PROBLEM TO WORK ON – Give back word for word every line from the one that includes "sv_demandRPS := v;" through the last line of the listing, and nothing besides.

DATA SUPPLIED –
(* ===== verification/PodServer.v ===== *)
(** * The pod's server as a whole: [src/internal/workload/server.go]

    [NewServer], the metrics the state machine does not feed (the demand
    gauge and the request counter), the requests to /infer that are being served and the
    demand watcher.  A step of the server is a request, the end of an /infer request, a
    notification of the informer or a step of the state machine's goroutines and timers. *)

From Stdlib Require Import SpecFloat.
From S2P Require Import Prelude GoLib GoFloat GoJSON GoJSONFacts Names Kube Effects PodClient Machine.
From S2P Require Import MachineFacts.
From S2P Require Import WorkloadServer Demand.
Import Workload Server Demand.

Module PodServer.

(** ** The server *)

(** The fields of [Server], with what runs in it: the state machine's process (whose gauges
    are four of the six metrics), the demand gauge, the request counter by status code, the
    /infer requests that sleep, with the time they wake up, and the demand watcher. *)
Record ServerState := {
  sv_cfg : Config;
  sv_process : Process;
  sv_demandRPS : spec_float;
  sv_requestsTotal : gmap string Z;
  sv_inflight : list Z;
  sv_demand : option DemandWatcher;
}.

(** [NewServer] at the time [now]; [k8sClient] says whether there is a client. *)
Definition NewServer (cfg : Config) (k8sClient : bool) (now : Z) : ServerState :=
  {| sv_cfg := cfg;
     sv_process :=
       start {| WarmupDuration := cf_WarmupDuration cfg; TeardownDuration := cf_TeardownDuration cfg |} now;
     sv_demandRPS := S754_zero false;
     sv_requestsTotal := ∅;
     sv_inflight := [];
     sv_demand :=
       if k8sClient
       then Some (NewDemandWatcher (cf_PodNamespace cfg) (cf_DemandConfigMapName cfg) (cf_DeploymentName cfg) true)
       else None |}.

(** The metrics [NewMetrics] registers: their names and constant labels. *)
Definition pod_labels (cfg : Config) : list (string * string) :=
  [("deployment", cf_DeploymentName cfg); ("pod", cf_PodName cfg); ("node", cf_NodeName cfg)].
Definition collectors (cfg : Config) : list (string * list (string * string)) :=
  [ ("gpulease_pod_hot", pod_labels cfg); ("gpulease_pod_capacity_rps", pod_labels cfg);
    ("gpulease_pod_gpu_id", pod_labels cfg);
    ("gpulease_demand_rps", [("deployment", cf_DeploymentName cfg)]);
    ("gpulease_requests_total", pod_labels cfg); ("gpulease_activation_seconds", pod_labels cfg) ].

(** [Addr]. *)
Definition Addr (s : ServerState) : string := ":" +:+ FormatInt10 DefaultPort.

Definition with_process (s : ServerState) (p : Process) : ServerState :=
  {| sv_cfg := sv_cfg s; sv_process := p; sv_demandRPS := sv_demandRPS s;
     sv_requestsTotal := sv_requestsTotal s; sv_inflight := sv_inflight s; sv_demand := sv_demand s |}.
Definition with_inflight (s : ServerState) (l : list Z) : ServerState :=
  {| sv_cfg := sv_cfg s; sv_process := sv_process s; sv_demandRPS := sv_demandRPS s;
     sv_requestsTotal := sv_requestsTotal s; sv_inflight := l; sv_demand := sv_demand s |}.

(** The count of one status code, zero if the counter has no such series. *)
Definition requests (s : ServerState) (code : Z) : Z :=
  default 0 (sv_requestsTotal s !! FormatInt10 code).

Definition ObserveRequest (s : ServerState) (code : Z) : ServerState :=
  {| sv_cfg := sv_cfg s; sv_process := sv_process s; sv_demandRPS := sv_demandRPS s;
     sv_requestsTotal := <[FormatInt10 code := requests s code + 1]> (sv_requestsTotal s);
     sv_inflight := sv_inflight s; sv_demand := sv_demand s |}.

Definition SetDemandRPS (s : ServerState) (v : spec_float) : ServerState :=
  {| sv_cfg := sv_cfg s; sv_process := sv_process s; sv_demandRPS := v;
     sv_requestsTotal := sv_requestsTotal s; sv_inflight := sv_inflight s; sv_demand := sv_demand s |}.

(** ** Requests *)

(** A request; [rq_jitter] is what [rand.IntN(20)] returns while it is served. *)
Record Request := {
  rq_method : string;
  rq_path : string;
  rq_body : Body;
  rq_jitter : Z;
}.

Definition simulatedInferLatencyBase : Z := 20 * Millisecond.

(** What the client gets at once: a status, and the body if it is that of GET /state (the
    texts of errors and the metrics page are left out); nothing yet for an /infer request
    that sleeps. *)
Inductive Response := Pending | Answer (status : Z) (body : option string).

(** [handleInfer] up to its [select]. *)
Definition inferStart (jitter : Z) (s : ServerState) : Response * ServerState :=
  if negb (IsHot (p_machine (sv_process s)))
  then (Answer StatusServiceUnavailable None, ObserveRequest s StatusServiceUnavailable)
  else
    (Pending,
     with_inflight s (sv_inflight s ++
       [p_now (sv_process s) + (simulatedInferLatencyBase + wrap64 (jitter * Millisecond))])).

(** The rest of it for a request that slept ([rest] are the others): the response is
    counted. *)
Definition inferDone (rest : list Z) (s : ServerState) : ServerState :=
  ObserveRequest (with_inflight s rest) StatusOK.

RESULT OF THIS TASK –
  {| sv_cfg := sv_cfg s; sv_process := sv_process s; sv_demandRPS := v;
     sv_requestsTotal := sv_requestsTotal s; sv_inflight := sv_inflight s; sv_demand := sv_demand s |}.

(** ** Requests *)

(** A request; [rq_jitter] is what [rand.IntN(20)] returns while it is served. *)
Record Request := {
  rq_method : string;
  rq_path : string;
  rq_body : Body;
  rq_jitter : Z;
}.

Definition simulatedInferLatencyBase : Z := 20 * Millisecond.

(** What the client gets at once: a status, and the body if it is that of GET /state (the
    texts of errors and the metrics page are left out); nothing yet for an /infer request
    that sleeps. *)
Inductive Response := Pending | Answer (status : Z) (body : option string).

(** [handleInfer] up to its [select]. *)
Definition inferStart (jitter : Z) (s : ServerState) : Response * ServerState :=
  if negb (IsHot (p_machine (sv_process s)))
  then (Answer StatusServiceUnavailable None, ObserveRequest s StatusServiceUnavailable)
  else
    (Pending,
     with_inflight s (sv_inflight s ++
       [p_now (sv_process s) + (simulatedInferLatencyBase + wrap64 (jitter * Millisecond))])).

(** The rest of it for a request that slept ([rest] are the others): the response is
    counted. *)
Definition inferDone (rest : list Z) (s : ServerState) : ServerState :=
  ObserveRequest (with_inflight s rest) StatusOK.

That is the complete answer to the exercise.